Do you have anything installed in the car that has high current draw? An amplifier for example?

You really need to figure what is causing the stress on the charging system before you replace anymore parts.
 
Do you have anything installed in the car that has high current draw? An amplifier for example?

You really need to figure what is causing the stress on the charging system before you replace anymore parts.
+1 on this

also… when you put in the alternator is there any chance you used it to charge a dead battery after jumping?

Also. Did the batteries get tested properly to confirm they were bad?
 
Been there Tracy. If it's a V6, there's a small VTEC solenoid positioned right above the alternator, and leaks right into it. If you have a 4-cyl, search for a leak into the alt. I went through two of them also.
 
What BRAND were the 2 new alternators (had 3 new NAPA ones fail) ? Electrical parts bought @ some chain stores can be problematic, especially if the top tier part wasn't bought. Were the new batteries fully charged up before being installed ? Check all grounds & cables for tightness & make sure they are corrosion free. As the other posters said look for something leaking into the alternator from above it.
 
There is no solenoid on the front valve cover for the J30A4 or A5 engines to leak oil onto the alternator with. BUT, if the front valve cover is leaking oil at the front passenger side corner, it would cause the same issue.

Battery light on while the car is running means alternator current / voltage regulator issue, or alternator pulley is seized and alternator stator isn't really turning.

The problem is with where you bought the alternator from. If it's from your local not-in-the-zone autozone or O-O-O-Oreiley then that's the issue. I suggest you buy a used OEM alternator from LKQ online.
 
Read this post about my alternator issues. This is why you can't assume you got a good alternator from the parts store.

 
So whats the battery voltage? Whats the alternator voltage? What are the measured cranking amps?
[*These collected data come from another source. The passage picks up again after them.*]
(** X10. Addition of two entities whose cuts at alpha are the bounded
    intervals from la to ha and from lb to hb returns, when the two
    computed ends are within the range of Python's floats, the entity of
    the interval from la + lb rounded down to ha + hb rounded up, at
    every level.  The rounding is outwards and by at most a relative
    2^-52, so the sum of a point of A's cut and a point of B's cut lies
    in the result. *)
Theorem addX_encloses_sums (A B : Xmu.t) (alpha la ha lb hb : Q) :
  bounded_cut A alpha la ha -> bounded_cut B alpha lb hb ->
  let lo := floor53 (la + lb) in
  let hi := ceil53 (ha + hb) in
  exact_float lo -> exact_float hi ->
  exists S,
    addX A B alpha = Returned (Some S)
    /\ (forall level z, contains (Xmu.get_xequals S) level z = true
                        <-> lo <= z <= hi)
    /\ (la + lb - Qabs (la + lb) * pow2 (-52) <= lo /\ lo <= la + lb)
    /\ (ha + hb <= hi /\ hi <= ha + hb + Qabs (ha + hb) * pow2 (-52))
    /\ (forall x y,
          contains (Xmu.get_xequals A) alpha x = true ->
          contains (Xmu.get_xequals B) alpha y = true ->
          contains (Xmu.get_xequals S) alpha (x + y) = true).
Proof.
  intros HA HB. cbv zeta. intros Flo Fhi. unfold addX.
  rewrite (arithmetical_bounded _ A B alpha la ha lb hb HA HB).
  eexists. split; [reflexivity |].
  cbn [mpi_add fst snd num_add floor_end ceil_end or_nan round_num].
  pose proof (floor53_near (la + lb)) as L.
  pose proof (ceil53_near (ha + hb)) as U.
  split; [| split; [exact L | split; [exact U |]]].
  - intros level z. now apply contains_wrap.
  - intros x y Hx Hy. apply contains_wrap; trivial.
    apply (bounded_cut_mem A alpha la ha) in Hx; [| exact HA].
    apply (bounded_cut_mem B alpha lb hb) in Hy; [| exact HB]. lra.
Qed.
What kind of loads are on the battery with everything off? If you have checked all of this with no parasitic draw, then it would point to the alternator. If you have a battery and charging system tester it will literally tell you whats wrong. It tests the ripple of the alternator, cranking amps and everything you need to know. Maybe you have one of these already, but we don't know that. If not, here's a good couple of testers.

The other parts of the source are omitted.